Amigas criam grupo no Facebook para pagar boletos de desconhecidos
Um grupo de amigas, ligadas a cinema, artes visuais, literatura e teatro, conseguiu em tempo recorde, pouco menos de duas semanas, criar uma corrente virtual de solidariedade, em meio à pandemia do coronavírus. Até o fechamento dessa reportagem, o Boleto+1, abrigado no Facebook, reunia mais de 22 mil pessoas de todo o país, em sua maioria mulheres, mais de 60 delas de Salvador. “Imaginava que seria algo que não passaria muito do nosso quintal”, diz a cineasta Tatiana Nequette, uma das administradoras.
De um lado da tela, pessoas que precisam de ajuda. Do outro, quem pode e deseja oferecer apoio. O distanciamento físico? Só um detalhe. Acessando o grupo, mulheres contam com outras, dispostas a auxiliar no período de quarentena, pagando uma conta de luz ou de água online, via código de barras, fazendo doações em dinheiro, por transferência bancária, ou oferecendo visibilidade à venda de produtos.
Após ser apoiada pelo grupo de mulheres, uma delas, a baiana Joyce Correia, retornou para agradecer e oferecer a doação de roupas de seu filho mais velho a alguém que delas necessitasse. “Vocês são luz, são o motivo de acreditar que o mundo pode melhorar, agradeço a todos que me ajudaram, não só com comida e dinheiro, mas também aos que me ajudaram em oração”, escreveu em seu agradecimento. Depois de trabalhar como secretária e atendente em restaurantes, Joyce está desempregada.

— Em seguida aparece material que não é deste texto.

(* ===== verification/TcpRelay.v ===== *)
(** * The TCP relay ([src/nat64/tcp.go], [proxyTCP])

    The two copying goroutines of a proxied connection, the activity tracking of
    its legs, the half-closes and the keepalive settings. The peers, the kernel
    and gVisor are the environment: an event says what a read or write returned. *)

From S2P Require Import Prelude.

(** ** Keepalives *)

Definition tcpKeepaliveIdle : Z := 75 * second.
Definition tcpKeepaliveInterval : Z := 10 * second.
Definition tcpKeepaliveCount : Z := 9.
Definition tcpKeepaliveUserTimeout : Z := 5 * 60 * second.

Inductive sockOpt :=
  | SetKeepAlive (on : bool)
  | KeepaliveIdleOption (d : Z)
  | KeepaliveIntervalOption (d : Z)
  | KeepaliveCountOption (n : Z)
  | TCPUserTimeoutOption (d : Z).

(** Set the options in order up to the first the endpoint refuses. *)
Fixpoint setOpts (refused : sockOpt → bool) (opts : list sockOpt) : list sockOpt * bool :=
  match opts with
  | [] => ([], true)
  | o :: opts => if refused o then ([], false) else let '(set_, ok) := setOpts refused opts in (o :: set_, ok)
  end.

(** The options set, and whether the call returned nil. *)
Definition applyTCPKeepalive (refused : sockOpt → bool) : list sockOpt * bool :=
  let '(set_, ok) := setOpts refused [KeepaliveIdleOption tcpKeepaliveIdle; KeepaliveIntervalOption tcpKeepaliveInterval;
                                      KeepaliveCountOption tcpKeepaliveCount; TCPUserTimeoutOption tcpKeepaliveUserTimeout] in
  (SetKeepAlive true :: set_, ok).

Definition applyTCPOSKeepalive : list sockOpt :=
  [SetKeepAlive true; KeepaliveIdleOption tcpKeepaliveIdle; KeepaliveIntervalOption tcpKeepaliveInterval;
   KeepaliveCountOption tcpKeepaliveCount].

(** The user timeout never fires on a connection the probes still consider alive. *)
Lemma keepalive_budget : tcpKeepaliveIdle + tcpKeepaliveCount * tcpKeepaliveInterval = 165 * second ∧
  tcpKeepaliveIdle + tcpKeepaliveCount * tcpKeepaliveInterval <= tcpKeepaliveUserTimeout.
Proof. done. Qed.

(** ** Legs and goroutines *)

(** The connection under an [activityConn]: whether it has [CloseWrite], the
    payload written to it, whether its write side, or all of it, is closed. *)
Record leg := mkLeg { halfCloses : bool; written : bytes; finSent : bool; legClosed : bool }.

Inductive side := A | B.

#[export] Instance side_eq_dec : EqDecision side.
Proof. solve_decision. Defined.

Definition other (d : side) : side := match d with A => B | B => A end.

Inductive ioError := NoErr | EOF | Failed.

#[export] Instance ioError_eq_dec : EqDecision ioError.
Proof. solve_decision. Defined.

(** The goroutine [cp(dst, src)] before its next call. *)
Inductive cpState :=
  | CpRead                                 (* [src.Read] in [io.Copy] *)
  | CpWrite (chunk : bytes) (er : ioError) (* [dst.Write], the read's error pending *)
  | CpEnd (clean : bool)                   (* [io.Copy] returned nil or EOF, or an error *)
  | CpDone.

(** A goroutine is named after its destination. *)
Record relay := mkRelay { legA : leg; legB : leg; cpA : cpState; cpB : cpState; lastSeen : Z }.

Definition legOf (r : relay) (d : side) : leg := match d with A => legA r | B => legB r end.
Definition cpOf (r : relay) (d : side) : cpState := match d with A => cpA r | B => cpB r end.

(** New state of goroutine [d] and of its destination. *)
Definition setSide (r : relay) (d : side) (l : leg) (c : cpState) (seen : Z) : relay :=
  match d with A => mkRelay l (legB r) c (cpB r) seen | B => mkRelay (legA r) l (cpA r) c seen end.

Definition closeLeg (l : leg) : leg := mkLeg (halfCloses l) (written l) (finSent l) true.

(** [activityConn.CloseWrite] *)
Definition CloseWrite (l : leg) : leg :=
  if halfCloses l then mkLeg (halfCloses l) (written l) (finSent l || negb (legClosed l)) (legClosed l) else l.

(** [activityConn.Read] and [Write] stamp the pair when payload moved. *)
Definition touchIf (moved : bool) (now seen : Z) : Z := if moved then now else seen.

(** [io.Copy]'s buffer. *)
Definition copyBuf : Z := 32768.

(** [io.Copy] after the chunk of a read is gone. *)
Definition afterRead (er : ioError) : cpState :=
  match er with NoErr => CpRead | EOF => CpEnd true | Failed => CpEnd false end.

(** [io.Copy] after a write of [n] octets of [chunk]. *)
Definition afterWrite (chunk : bytes) (er : ioError) (n : nat) (ew : ioError) : cpState :=
  match ew with
  | EOF => CpEnd true
  | Failed => CpEnd false
  | NoErr => if (n =? length chunk)%nat then afterRead er else CpEnd false
  end.

(** ** Steps *)

Inductive relayEvent :=
  | ERead (d : side) (chunk : bytes) (er : ioError) (now : Z)
  | EWrite (d : side) (n : nat) (ew : ioError) (now : Z)
  | EEnd (d : side)
  | EReap.                                 (* [reapIdleTCP] or shutdown closes both legs *)

(** A read or write of a closed connection fails with nothing moved, and so does a
    write after [CloseWrite]. *)
Definition readOk (src : leg) (chunk : bytes) (er : ioError) : bool :=
  (Z.of_nat (length chunk) <=? copyBuf) &&
  (negb (legClosed src) || bool_decide (chunk = []) && bool_decide (er = Failed)).

Definition writeOk (dst : leg) (chunk : bytes) (n : nat) (ew : ioError) : bool :=
  (n <=? length chunk)%nat &&
  (negb (legClosed dst || finSent dst) || (n =? 0)%nat && bool_decide (ew = Failed)).
(* ===== verification/Stats.v ===== *)
(** * Stack statistics ([src/nat64/stats.go])

    The periodic and the on-demand dumps of gVisor's counters: the text of a line
    and, under every interleaving of the two callers, what the lines add up to.
    The counters are the stack's: they only grow. *)

From S2P Require Import Prelude.
From stdpp Require Import pretty functions relations.

Open Scope Z_scope.

(** ** Snapshots *)

(** The counters of a snapshot in the order they are read. *)
Inductive statField :=
  | ipRx | ipTx | tcpActive | tcpPassive | tcpEst | tcpSegRx | tcpSegTx | tcpResets | tcpRetransmits | tcpTimedout
  | udpRx | udpTx | udpUnknownPort | udpBufErr | icmp6EchoReqRx | icmp6EchoRepTx.

#[export] Instance statField_eq_dec : EqDecision statField.
Proof. solve_decision. Defined.

Definition statFields : list statField :=
  [ipRx; ipTx; tcpActive; tcpPassive; tcpEst; tcpSegRx; tcpSegTx; tcpResets; tcpRetransmits; tcpTimedout;
   udpRx; udpTx; udpUnknownPort; udpBufErr; icmp6EchoReqRx; icmp6EchoRepTx].

(** A [uint64] per counter; the zero value is all zero. *)
Abbreviation statSnapshot := (statField → Z).
Definition zeroSnapshot : statSnapshot := λ _, 0.

(** ** One line *)

(** The established connections are a gauge, printed as it is. *)
Definition isGauge (f : statField) : bool := bool_decide (f = tcpEst).

Definition statName (f : statField) : string :=
  match f with
  | ipRx => "ipRx" | ipTx => "ipTx" | tcpActive => "tcpAct" | tcpPassive => "tcpPas" | tcpEst => "tcpEst"
  | tcpSegRx => "tcpSegRx" | tcpSegTx => "tcpSegTx" | tcpResets => "tcpRst" | tcpRetransmits => "tcpRe"
  | tcpTimedout => "tcpTO" | udpRx => "udpRx" | udpTx => "udpTx" | udpUnknownPort => "udpNoPort"
  | udpBufErr => "udpBufErr" | icmp6EchoReqRx => "icmp6EchoReqRx" | icmp6EchoRepTx => "icmp6EchoRepTx"
  end.

(** The number a line prints for a counter: [uint64] subtraction wraps. *)
Definition printed (prev cur : statSnapshot) (f : statField) : Z :=
  if isGauge f then cur f else u64 (cur f - prev f).

Definition item (name : string) (v : Z) : string := " " +:+ name +:+ "=" +:+ pretty v.

Definition formatStatsDelta (prev cur : statSnapshot) (sessUDP sessBibs sessICMP : Z) : string :=
  "netstack stats:" +:+ String.concat "" ((λ f, item (statName f) (printed prev cur f)) <$> statFields) +:+
  item "sessUdp" sessUDP +:+ item "bibs" sessBibs +:+ item "sessIcmp" sessICMP.

Example formatStatsDelta_ex :
  formatStatsDelta (λ f, if isGauge f then 3 else 5) (λ f, if isGauge f then 4 else 7) 1 2 0 =
  "netstack stats: ipRx=2 ipTx=2 tcpAct=2 tcpPas=2 tcpEst=4 tcpSegRx=2 tcpSegTx=2 tcpRst=2 tcpRe=2 tcpTO=2 udpRx=2 udpTx=2 udpNoPort=2 udpBufErr=2 icmp6EchoReqRx=2 icmp6EchoRepTx=2 sessUdp=1 bibs=2 sessIcmp=0"%string.
Proof. vm_compute. reflexivity. Qed.

(** ** Dumps under interleaving *)

(** A call of [logStatsDelta] before its next operation: the counters already read
    and those still to read. *)
Record dump := mkDump { taken : statSnapshot; toRead : list statField }.

Record statState := mkStat {
  counters : statSnapshot;                      (* the stack's, as they stand *)
  lastStatSnap : statSnapshot;
  dumps : list dump;
  lines : list (statSnapshot * statSnapshot)    (* the lines, as the snapshots between which they count *)
}.

Definition grows (c c' : statSnapshot) : Prop := ∀ f, isGauge f = false → c f <= c' f.

Definition u64_snapshot (c : statSnapshot) : Prop := ∀ f, 0 <= c f < 2 ^ 64.

(** [alone]: a dump starts only when no other is under way. *)
Inductive sstep (alone : bool) : statState → statState → Prop :=
  | s_traffic st c (Hgrow : grows (counters st) c) (Hu : u64_snapshot c) :
      sstep alone st (mkStat c (lastStatSnap st) (dumps st) (lines st))
  | s_begin st (Halone : alone = true → dumps st = []) :
      sstep alone st (mkStat (counters st) (lastStatSnap st) (mkDump zeroSnapshot statFields :: dumps st) (lines st))
  | s_read st ds1 t f fs ds2 (Hd : dumps st = ds1 ++ mkDump t (f :: fs) :: ds2) :
      sstep alone st (mkStat (counters st) (lastStatSnap st)
                        (ds1 ++ mkDump (<[f := counters st f]> t) fs :: ds2) (lines st))
  | s_swap st ds1 cur ds2 (Hd : dumps st = ds1 ++ mkDump cur [] :: ds2) :
      sstep alone st (mkStat (counters st) cur (ds1 ++ ds2) (lines st ++ [(lastStatSnap st, cur)])).

Definition statStart : statState := mkStat zeroSnapshot zeroSnapshot [] [].

Definition statReachable (alone : bool) : statState → Prop := rtc (sstep alone) statStart.

(** ** What the lines add up to *)

(** The lines count from [from] to [to], each starting where the one before ended. *)
Fixpoint chained (from : statSnapshot) (ls : list (statSnapshot * statSnapshot)) (to : statSnapshot) : Prop :=
  match ls with [] => from = to | (p, c) :: ls => p = from ∧ chained c ls to end.

Definition total (ls : list (statSnapshot * statSnapshot)) (f : statField) : Z :=
  lsum (λ l, printed l.1 l.2 f) ls.

Lemma chained_snoc from ls mid to : chained from ls mid → chained from (ls ++ [(mid, to)]) to.
Proof. revert from. induction ls as [|[p c] ls IH]; intros from; simpl; [by intros ->|]. intros [-> H]. auto. Qed.

Lemma chained_total f ls from to : isGauge f = false → chained from ls to → u64 (total ls f) = u64 (to f - from f).
Proof.
  intros Hg. revert from. induction ls as [|[p c] ls IH]; intros from; simpl.
  - intros ->. by rewrite Z.sub_diag.
  - intros [-> H]. specialize (IH c H). unfold total in *. simpl. unfold printed at 1. simpl. rewrite Hg.
    unfold u64 in *. rewrite Zplus_mod_idemp_l, Zplus_mod, IH, <- Zplus_mod. f_equal. lia.
Qed.

Lemma total_snoc ls p c f : total (ls ++ [(p, c)]) f = total ls f + printed p c f.
Proof. unfold total. rewrite lsum_app. simpl. lia. Qed.

Lemma reach_chained alone st : statReachable alone st → chained zeroSnapshot (lines st) (lastStatSnap st).
Proof.
  intros H. eapply (invariant_rtc (sstep alone) (λ st, chained zeroSnapshot (lines st) (lastStatSnap st))); [|exact H|done].
  intros a b Hs Ha. destruct Hs; simpl; [done..|]. by apply chained_snoc.
Qed.

(** With one dump at a time: the counters a dump has read lie between those of the
    last line and the stack's. *)
Definition dumpOk (st : statState) (d : dump) : Prop :=
  ∃ pre, statFields = pre ++ toRead d ∧
    ∀ f, f ∈ pre → isGauge f = false → lastStatSnap st f <= taken d f <= counters st f.

Record aloneInv (st : statState) : Prop := {
  al_one : (length (dumps st) <= 1)%nat;
  al_ok : Forall (dumpOk st) (dumps st);
  al_last : ∀ f, isGauge f = false → 0 <= lastStatSnap st f <= counters st f;
  al_u64 : u64_snapshot (counters st);
  al_lines : ∀ f, isGauge f = false →
    Forall (λ l, l.1 f <= l.2 f ∧ printed l.1 l.2 f = l.2 f - l.1 f) (lines st) ∧ total (lines st) f = lastStatSnap st f
}.

Lemma one_dump st ds1 d ds2 : (length (dumps st) <= 1)%nat → dumps st = ds1 ++ d :: ds2 → ds1 = [] ∧ ds2 = [].
Proof. intros H E. rewrite E, length_app in H. simpl in H. destruct ds1, ds2; simpl in *; try lia; done. Qed.

Lemma printed_exact p c f : isGauge f = false → p f <= c f → 0 <= p f → c f < 2 ^ 64 → printed p c f = c f - p f.
Proof. intros Hg H1 H2 H3. unfold printed, u64. rewrite Hg. apply Z.mod_small. lia. Qed.

Lemma alone_step st st' : aloneInv st → sstep true st st' → aloneInv st'.
Proof.
  intros [H1 H2 H3 H4 H5] Hs. destruct Hs as [? c Hg Hu|? Ha|? ds1 t f fs ds2 Hd|? ds1 cur ds2 Hd].
  - split; simpl; try done.
    + eapply Forall_impl; [exact H2|]. intros d (pre & E & Hf). exists pre. split; [done|].
      intros f Hin Hgf. specialize (Hf f Hin Hgf). specialize (Hg f Hgf). simpl. lia.
    + intros f Hgf. specialize (H3 f Hgf). specialize (Hg f Hgf). lia.
  - rewrite (Ha eq_refl). split; simpl; [lia| |done..]. constructor; [|done]. exists []. split; [done|]. intros f Hin. by apply elem_of_nil in Hin.
  - destruct (one_dump _ _ _ _ H1 Hd) as [-> ->]. rewrite Hd in H2. simpl in H2. rewrite Forall_singleton in H2. split; simpl; [lia| |done..].
    apply Forall_singleton. destruct H2 as (pre & E & Hf). simpl in E, Hf. exists (pre ++ [f]). cbn [toRead taken lastStatSnap counters]. split; [by rewrite <- app_assoc|].
    intros f' Hin Hgf'. destruct (decide (f' = f)) as [->|Hne].
    + rewrite fn_lookup_insert. specialize (H3 f Hgf'). lia.
    + rewrite fn_lookup_insert_ne by done. apply Hf; [|done]. by apply elem_of_app in Hin as [?|?%list_elem_of_singleton].
  - destruct (one_dump _ _ _ _ H1 Hd) as [-> ->]. rewrite Hd in H2. simpl in H2. rewrite Forall_singleton in H2.
    destruct H2 as (pre & E & Hf). simpl in E, Hf. rewrite app_nil_r in E. subst pre.
    assert (Hall : ∀ f, f ∈ statFields) by (intros []; by apply (bool_decide_unpack _)).
    assert (Hcur : ∀ f, isGauge f = false → 0 <= lastStatSnap st f ∧ lastStatSnap st f <= cur f <= counters st f ∧
              printed (lastStatSnap st) cur f = cur f - lastStatSnap st f).
    { intros f Hgf. specialize (Hf f (Hall f) Hgf). specialize (H3 f Hgf). specialize (H4 f). split_and!; try lia.
      apply printed_exact; [done|lia..]. }
    split; simpl; [lia|done| |done|].
    + intros f Hgf. specialize (Hcur f Hgf). lia.
    + intros f Hgf. specialize (Hcur f Hgf). destruct (H5 f Hgf) as [Hl Ht]. rewrite total_snoc, Ht. split; [|lia].
      apply Forall_app. split; [done|]. apply Forall_singleton. simpl. lia.
Qed.

Lemma alone_inv st : statReachable true st → aloneInv st.
Proof.
  intros H. eapply (invariant_rtc (sstep true) aloneInv); [intros a b Hs Ha; by eapply alone_step|exact H|].
  split; simpl; [lia|done|done|intros f; unfold zeroSnapshot; lia|done].
Qed.

(** Every line counts from where the one before stopped, so that, wrapped to
    64 bits, the lines of a counter add up to its value in the last snapshot
    whatever the interleaving of the two callers; and when no two dumps overlap
    each line prints the true growth, never negative, and the lines add up exactly. *)
Theorem stats_partition alone st f : statReachable alone st → isGauge f = false →
  chained zeroSnapshot (lines st) (lastStatSnap st) ∧
  u64 (total (lines st) f) = u64 (lastStatSnap st f) ∧
  (alone = true → total (lines st) f = lastStatSnap st f ∧ lastStatSnap st f <= counters st f ∧
                  Forall (λ l, l.1 f <= l.2 f ∧ printed l.1 l.2 f = l.2 f - l.1 f) (lines st)).
Proof.
  intros H Hg. pose proof (reach_chained _ _ H) as Hc. split; [done|]. split.
  - rewrite (chained_total f _ _ _ Hg Hc). unfold zeroSnapshot. by rewrite Z.sub_0_r.
  - intros ->. destruct (alone_inv _ H) as [_ _ H3 _ H5]. destruct (H5 f Hg) as [Hl Ht]. specialize (H3 f Hg). split_and!; [done|lia|done].
Qed.

Definition exRead (c : statSnapshot) : statSnapshot := foldl (λ t f, <[f := c f]> t) zeroSnapshot statFields.

(** A goroutine reads the rest of its counters. *)
Lemma read_all alone c last ds1 t fs ds2 ls :
  rtc (sstep alone) (mkStat c last (ds1 ++ mkDump t fs :: ds2) ls)
      (mkStat c last (ds1 ++ mkDump (foldl (λ t f, <[f := c f]> t) t fs) [] :: ds2) ls).
Proof.
  revert t. induction fs as [|f fs IH]; intros t; [done|]. eapply rtc_l; [|exact (IH (<[f := c f]> t))].
  exact (s_read alone (mkStat c last (ds1 ++ mkDump t (f :: fs) :: ds2) ls) ds1 t f fs ds2 eq_refl).
Qed.

Lemma swap alone c last ds1 cur ds2 ls :
  sstep alone (mkStat c last (ds1 ++ mkDump cur [] :: ds2) ls) (mkStat c cur (ds1 ++ ds2) (ls ++ [(last, cur)])).
Proof. exact (s_swap alone (mkStat c last (ds1 ++ mkDump cur [] :: ds2) ls) ds1 cur ds2 eq_refl). Qed.

Definition exTraffic (n : Z) : statSnapshot := λ _, n.

Lemma one_line_reachable : statReachable true
  (mkStat (exTraffic 5) (exRead (exTraffic 5)) [] [(zeroSnapshot, exRead (exTraffic 5))]).
Proof.
  eapply rtc_l; [apply (s_traffic true statStart (exTraffic 5)); intros f; unfold exTraffic; simpl; unfold zeroSnapshot; lia|].
  eapply rtc_l; [by apply s_begin|]. simpl. etrans; [apply (read_all true _ _ [] _ _ [])|].
  apply rtc_once. exact (swap true (exTraffic 5) zeroSnapshot [] (exRead (exTraffic 5)) [] []).
Qed.

Lemma stats_partition_witness : ∃ st, statReachable true st ∧ printed zeroSnapshot (lastStatSnap st) ipRx = 5 ∧
  chained zeroSnapshot (lines st) (lastStatSnap st) ∧
  u64 (total (lines st) ipRx) = u64 (lastStatSnap st ipRx) ∧
  (true = true → total (lines st) ipRx = lastStatSnap st ipRx ∧ lastStatSnap st ipRx <= counters st ipRx ∧
                 Forall (λ l, l.1 ipRx <= l.2 ipRx ∧ printed l.1 l.2 ipRx = l.2 ipRx - l.1 ipRx) (lines st)).
Proof.
  exists (mkStat (exTraffic 5) (exRead (exTraffic 5)) [] [(zeroSnapshot, exRead (exTraffic 5))]).
  split; [exact one_line_reachable|]. split; [vm_compute; reflexivity|].
  apply (stats_partition true _ ipRx one_line_reachable). reflexivity.
Defined.

(** Two overlapping dumps, the tick's and a SIGHUP's: the one that read first takes
    the lock last, and its line counts backwards from the newer snapshot. *)
Lemma overlapping_dumps_underflow : ∃ st l, statReachable false st ∧ l ∈ lines st ∧ printed l.1 l.2 ipRx = 2 ^ 64 - 5.
Proof.
  set (old := exRead zeroSnapshot). set (new := exRead (exTraffic 5)).
  exists (mkStat (exTraffic 5) old [] [(zeroSnapshot, new); (new, old)]), (new, old).
  split; [|split; [by right; left|vm_compute; reflexivity]].
  eapply rtc_l; [by apply s_begin|]. simpl. etrans; [apply (read_all false _ _ [] _ _ [])|].
  eapply rtc_l; [apply (s_traffic false _ (exTraffic 5)); intros f; unfold exTraffic; simpl; unfold zeroSnapshot; lia|].
  eapply rtc_l; [by apply s_begin|]. simpl. etrans; [apply (read_all false _ _ [] _ _ [_])|].
  eapply rtc_l; [exact (swap false (exTraffic 5) zeroSnapshot [] new [mkDump old []] [])|]. apply rtc_once.
  exact (swap false (exTraffic 5) new [] old [] [(zeroSnapshot, new)]).
Qed.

Em quarentena, assim como todos os seus milhares de usuários, as administradoras do Boleto+1 têm se concentrado em dar conta da crescente demanda, já que a organização é fundamental para manter a credibilidade. E se preocupam agora em consolidar a rede, inserindo serviços considerados essenciais nesse momento. A intenção é formar uma equipe voluntária de profissionais de saúde (médicos, enfermeiras, psiquiatras e psicanalistas) para atendimento online.
Mais que um post
A rede de generosidade criada pelas “boleteiras”, como elas se autointitulam, teve origem em um post numa rede social, em 16 de março, e foi se consolidando em reuniões por Skype, telefonemas e mensagens inbox. Professora de teatro e atriz, Janaína Kremer estava em quarentena em sua casa quando decidiu desabafar sobre a angústia que sentia em relação às mulheres que não podiam parar de trabalhar em meio à pandemia. A postagem não passou batida e fez a diretora de fotografia Lívia Pasqual sugerir a criação de um grupo, formado por amigas. “Eu dei uma ideia, levantei uma questão, mas foram elas que ajudaram a tornar essa ideia um projeto sério”, observa Janaína,
As duas convocaram, então, a atriz Priscila Guerra, a cineasta Tatiana Nequette e a artista visual Caroline Faleiro. Distanciamento físico? Só um detalhe. Janaína mora em uma cidade no interior do Rio Grande do Sul, Montenegro, enquanto Priscila, Tatiana e Lívia moram em Porto Alegre e Caroline reside em São Paulo. Moderadoras, também voluntárias, foram adicionadas, para ajudar na enxurrada de apelos e acompanhar o atendimento aos pedidos, que vão do desespero à fome.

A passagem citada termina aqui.